------ STORED DATA
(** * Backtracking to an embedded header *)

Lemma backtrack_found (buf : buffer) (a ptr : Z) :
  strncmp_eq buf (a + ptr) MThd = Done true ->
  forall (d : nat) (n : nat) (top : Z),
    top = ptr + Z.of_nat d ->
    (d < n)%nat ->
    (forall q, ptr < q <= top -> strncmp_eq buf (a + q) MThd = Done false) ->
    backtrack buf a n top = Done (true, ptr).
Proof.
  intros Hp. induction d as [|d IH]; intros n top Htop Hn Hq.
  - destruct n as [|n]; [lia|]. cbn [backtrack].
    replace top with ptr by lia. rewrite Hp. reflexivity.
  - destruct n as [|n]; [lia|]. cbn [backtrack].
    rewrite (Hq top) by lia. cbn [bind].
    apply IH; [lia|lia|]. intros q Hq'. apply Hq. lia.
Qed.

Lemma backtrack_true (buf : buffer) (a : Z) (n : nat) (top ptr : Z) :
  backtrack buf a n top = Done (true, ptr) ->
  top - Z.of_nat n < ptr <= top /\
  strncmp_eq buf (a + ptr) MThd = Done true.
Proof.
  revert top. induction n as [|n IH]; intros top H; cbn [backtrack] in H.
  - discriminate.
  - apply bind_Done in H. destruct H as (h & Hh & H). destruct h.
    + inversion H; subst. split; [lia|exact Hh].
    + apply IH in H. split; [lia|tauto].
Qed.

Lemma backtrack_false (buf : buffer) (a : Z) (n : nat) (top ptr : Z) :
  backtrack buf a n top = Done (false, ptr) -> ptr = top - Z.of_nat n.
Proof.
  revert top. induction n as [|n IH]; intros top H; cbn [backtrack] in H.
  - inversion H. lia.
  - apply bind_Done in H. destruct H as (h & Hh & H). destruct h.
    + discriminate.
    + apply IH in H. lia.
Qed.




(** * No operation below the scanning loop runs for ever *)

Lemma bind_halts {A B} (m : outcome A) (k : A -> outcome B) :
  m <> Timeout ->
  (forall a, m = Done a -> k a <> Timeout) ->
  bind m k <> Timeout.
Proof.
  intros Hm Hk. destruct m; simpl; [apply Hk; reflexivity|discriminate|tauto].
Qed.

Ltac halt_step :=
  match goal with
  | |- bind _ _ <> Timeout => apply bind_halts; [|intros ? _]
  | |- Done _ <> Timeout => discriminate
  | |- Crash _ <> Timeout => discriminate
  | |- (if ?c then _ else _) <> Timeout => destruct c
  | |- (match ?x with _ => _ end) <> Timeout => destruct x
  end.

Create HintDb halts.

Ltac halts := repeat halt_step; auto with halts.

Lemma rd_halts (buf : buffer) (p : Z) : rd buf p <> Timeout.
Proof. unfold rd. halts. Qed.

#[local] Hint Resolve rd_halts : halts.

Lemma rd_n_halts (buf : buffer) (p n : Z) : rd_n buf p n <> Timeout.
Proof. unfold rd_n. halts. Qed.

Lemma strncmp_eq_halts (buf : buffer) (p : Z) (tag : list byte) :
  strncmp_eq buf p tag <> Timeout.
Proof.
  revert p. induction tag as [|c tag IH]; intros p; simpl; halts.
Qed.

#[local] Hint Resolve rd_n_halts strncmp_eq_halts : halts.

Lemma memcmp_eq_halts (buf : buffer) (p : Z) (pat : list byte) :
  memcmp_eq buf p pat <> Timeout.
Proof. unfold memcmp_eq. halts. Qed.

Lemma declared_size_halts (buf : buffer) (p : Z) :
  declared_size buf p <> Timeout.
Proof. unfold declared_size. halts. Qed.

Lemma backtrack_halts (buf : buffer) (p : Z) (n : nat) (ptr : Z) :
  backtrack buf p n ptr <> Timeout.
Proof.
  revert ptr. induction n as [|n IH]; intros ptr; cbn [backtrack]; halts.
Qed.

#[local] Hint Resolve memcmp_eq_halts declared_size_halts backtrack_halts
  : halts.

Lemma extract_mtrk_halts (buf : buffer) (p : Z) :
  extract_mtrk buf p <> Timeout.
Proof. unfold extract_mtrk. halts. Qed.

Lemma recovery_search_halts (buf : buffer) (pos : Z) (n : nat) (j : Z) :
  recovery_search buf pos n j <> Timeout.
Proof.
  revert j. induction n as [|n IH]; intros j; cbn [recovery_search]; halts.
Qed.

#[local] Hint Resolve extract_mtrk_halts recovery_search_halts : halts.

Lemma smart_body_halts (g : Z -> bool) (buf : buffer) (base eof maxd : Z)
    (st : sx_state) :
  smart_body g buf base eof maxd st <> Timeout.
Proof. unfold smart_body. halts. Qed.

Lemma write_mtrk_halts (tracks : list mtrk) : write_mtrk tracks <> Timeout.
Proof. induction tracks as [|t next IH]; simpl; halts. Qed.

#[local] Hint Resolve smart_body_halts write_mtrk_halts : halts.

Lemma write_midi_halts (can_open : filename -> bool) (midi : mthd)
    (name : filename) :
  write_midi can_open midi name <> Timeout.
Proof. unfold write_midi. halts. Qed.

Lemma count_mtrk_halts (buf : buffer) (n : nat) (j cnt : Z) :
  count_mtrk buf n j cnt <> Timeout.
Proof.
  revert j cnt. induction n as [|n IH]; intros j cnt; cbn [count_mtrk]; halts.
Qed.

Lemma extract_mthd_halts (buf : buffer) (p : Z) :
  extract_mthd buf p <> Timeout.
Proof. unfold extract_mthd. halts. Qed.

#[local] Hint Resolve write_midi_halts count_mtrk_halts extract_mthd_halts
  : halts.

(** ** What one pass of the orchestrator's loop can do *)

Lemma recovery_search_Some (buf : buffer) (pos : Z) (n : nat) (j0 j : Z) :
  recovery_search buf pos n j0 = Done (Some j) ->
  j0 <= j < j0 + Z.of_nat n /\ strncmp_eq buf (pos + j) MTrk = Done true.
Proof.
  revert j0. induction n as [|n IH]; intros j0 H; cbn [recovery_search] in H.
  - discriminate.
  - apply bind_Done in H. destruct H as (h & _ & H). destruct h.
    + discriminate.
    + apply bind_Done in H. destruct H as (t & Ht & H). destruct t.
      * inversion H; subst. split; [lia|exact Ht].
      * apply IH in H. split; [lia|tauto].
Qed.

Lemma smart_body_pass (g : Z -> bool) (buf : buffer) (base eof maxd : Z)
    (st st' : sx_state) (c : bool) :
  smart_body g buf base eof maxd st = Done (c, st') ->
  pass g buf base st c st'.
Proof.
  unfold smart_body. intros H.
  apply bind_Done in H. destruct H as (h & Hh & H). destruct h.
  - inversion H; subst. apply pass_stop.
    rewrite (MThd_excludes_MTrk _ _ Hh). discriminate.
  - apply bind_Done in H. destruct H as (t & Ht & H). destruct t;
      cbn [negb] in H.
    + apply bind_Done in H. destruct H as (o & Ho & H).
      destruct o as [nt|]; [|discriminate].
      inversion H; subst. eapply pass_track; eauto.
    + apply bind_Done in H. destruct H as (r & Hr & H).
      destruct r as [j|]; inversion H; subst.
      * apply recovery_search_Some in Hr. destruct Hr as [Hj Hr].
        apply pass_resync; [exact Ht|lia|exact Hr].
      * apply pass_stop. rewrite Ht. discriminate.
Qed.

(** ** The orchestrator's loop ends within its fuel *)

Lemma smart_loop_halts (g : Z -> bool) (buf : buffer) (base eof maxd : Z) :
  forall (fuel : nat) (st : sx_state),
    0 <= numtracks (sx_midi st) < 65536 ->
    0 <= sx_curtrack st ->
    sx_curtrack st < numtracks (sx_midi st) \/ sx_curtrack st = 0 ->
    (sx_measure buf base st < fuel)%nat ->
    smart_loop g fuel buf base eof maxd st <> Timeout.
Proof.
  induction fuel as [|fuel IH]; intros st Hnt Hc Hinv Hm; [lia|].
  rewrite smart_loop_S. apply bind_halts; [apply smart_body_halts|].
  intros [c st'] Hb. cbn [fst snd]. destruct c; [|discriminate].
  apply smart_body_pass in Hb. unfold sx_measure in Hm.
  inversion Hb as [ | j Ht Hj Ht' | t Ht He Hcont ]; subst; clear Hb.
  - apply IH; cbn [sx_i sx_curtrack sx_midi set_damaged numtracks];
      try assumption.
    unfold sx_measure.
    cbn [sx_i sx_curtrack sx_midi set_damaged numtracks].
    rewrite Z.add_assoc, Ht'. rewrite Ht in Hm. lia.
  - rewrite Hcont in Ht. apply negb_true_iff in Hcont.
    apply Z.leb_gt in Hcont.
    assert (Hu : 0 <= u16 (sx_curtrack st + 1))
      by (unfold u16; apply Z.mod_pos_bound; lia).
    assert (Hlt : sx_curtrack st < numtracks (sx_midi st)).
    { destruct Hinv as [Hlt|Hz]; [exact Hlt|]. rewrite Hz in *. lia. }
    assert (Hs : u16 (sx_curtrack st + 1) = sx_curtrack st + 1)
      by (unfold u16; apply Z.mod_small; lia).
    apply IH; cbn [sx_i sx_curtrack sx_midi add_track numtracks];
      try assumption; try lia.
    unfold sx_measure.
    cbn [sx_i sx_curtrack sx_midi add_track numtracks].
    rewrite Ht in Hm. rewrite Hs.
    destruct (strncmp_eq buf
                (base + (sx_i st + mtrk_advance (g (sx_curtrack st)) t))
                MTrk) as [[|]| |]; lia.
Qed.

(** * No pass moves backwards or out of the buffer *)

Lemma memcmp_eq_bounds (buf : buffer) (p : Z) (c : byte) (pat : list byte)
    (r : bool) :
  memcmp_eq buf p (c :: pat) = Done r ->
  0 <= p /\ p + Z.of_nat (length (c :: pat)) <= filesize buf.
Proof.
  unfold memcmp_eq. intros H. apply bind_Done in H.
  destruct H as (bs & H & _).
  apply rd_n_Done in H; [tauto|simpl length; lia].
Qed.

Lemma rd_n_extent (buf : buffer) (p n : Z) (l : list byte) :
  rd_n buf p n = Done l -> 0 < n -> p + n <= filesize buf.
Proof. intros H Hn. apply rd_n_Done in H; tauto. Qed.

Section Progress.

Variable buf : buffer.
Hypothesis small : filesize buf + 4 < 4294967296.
------------
[TASK]:
Give back every line from the beginning of the records through the line holding "replace top with", exactly as it reads, and leave out the rest.

[SOLVED EXERCISE]:
(** * Backtracking to an embedded header *)

Lemma backtrack_found (buf : buffer) (a ptr : Z) :
  strncmp_eq buf (a + ptr) MThd = Done true ->
  forall (d : nat) (n : nat) (top : Z),
    top = ptr + Z.of_nat d ->
    (d < n)%nat ->
    (forall q, ptr < q <= top -> strncmp_eq buf (a + q) MThd = Done false) ->
    backtrack buf a n top = Done (true, ptr).
Proof.
  intros Hp. induction d as [|d IH]; intros n top Htop Hn Hq.
  - destruct n as [|n]; [lia|]. cbn [backtrack].
    replace top with ptr by lia. rewrite Hp. reflexivity.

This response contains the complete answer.